■ **REQUIREMENT**: Every line in the records below with the string "intros" needs to be copied out.

■ **SUPPLIED INFORMATION**:

(** ** Restart with options *)

(** C4: when a POST /task/restart request supplies options, every call of
    the Task Manager's restart comes after the call of
    [odmInfo.filterOptions] on those options and carries the validated list.
    When the validator rejects them the request is answered with the
    validator's error, restart is not called, and the Task Manager and the
    file system are as before. *)
Theorem C4_restart_options_validated env req w :
  options_truthy (body_options req) = true ->
  let w' := post_task_restart env req w in
  exists evs,
    appended w w' evs /\
    (forall i uuid opts, evs !! i = Some (CallRestart uuid opts) ->
       exists j validated,
         (j < i)%nat /\
         evs !! j = Some (CallFilterOptions (body_options req)) /\
         filterOptions env (body_options req) = inr validated /\
         opts = Some validated) /\
    (forall msg, filterOptions env (body_options req) = inl msg ->
       tm w' = tm w /\ fs w' = fs w /\
       forallb (fun e => negb (is_restart_call e)) evs = true /\
       (authCheck env req = None -> truthy (body_uuid req) = true ->
        evs = [CallFilterOptions (body_options req);
               Respond (error_body (JStr msg))])).
Proof.
  intros Ht w'. subst w'.
  unfold post_task_restart, auth_mw, uuidCheck.
  destruct (authCheck env req) as [denied|] eqn:Ha.
  { exists [Respond denied]. split; [done|]. split.
    - intros [|[|i]] ???; simplify_eq.
    - intros msg _. repeat split; try done. }
  destruct (truthy (body_uuid req)) eqn:Hu; simpl.
  2:{ eexists. split; [reflexivity|]. split.
    - intros [|[|i]] ???; simplify_eq.
    - intros msg _. repeat split; try done. }
  unfold restart_options_mw. rewrite Ht.
  destruct (filterOptions env (body_options req)) as [msg|validated] eqn:Hf.
  - exists [CallFilterOptions (body_options req); Respond (error_body (JStr msg))].
    split; [unfold appended; simpl; by rewrite <- app_assoc|]. split.
    + intros [|[|[|i]]] ???; simplify_eq.
    + intros ? [= <-]. repeat split; done.
  - destruct (restart_reports env (with_options (Parsed validated) req)
                (emit (CallFilterOptions (body_options req)) w))
      as (body & Happ & _).
    eexists. split.
    { unfold appended in *. rewrite Happ. simpl. rewrite <- app_assoc.
      reflexivity. }
    split; [|discriminate].
    intros [|[|[|i]]] uuid opts H; simpl in H; simplify_eq.
    exists 0%nat, validated. split; [lia|]. simpl. repeat split; done.
Qed.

■ **SOLUTION TO THE EXERCISE**:
  intros Ht w'. subst w'.
    - intros [|[|i]] ???; simplify_eq.
    - intros msg _. repeat split; try done. }
    - intros [|[|i]] ???; simplify_eq.
    - intros msg _. repeat split; try done. }
    + intros [|[|[|i]]] ???; simplify_eq.
    + intros ? [= <-]. repeat split; done.
    intros [|[|[|i]]] uuid opts H; simpl in H; simplify_eq.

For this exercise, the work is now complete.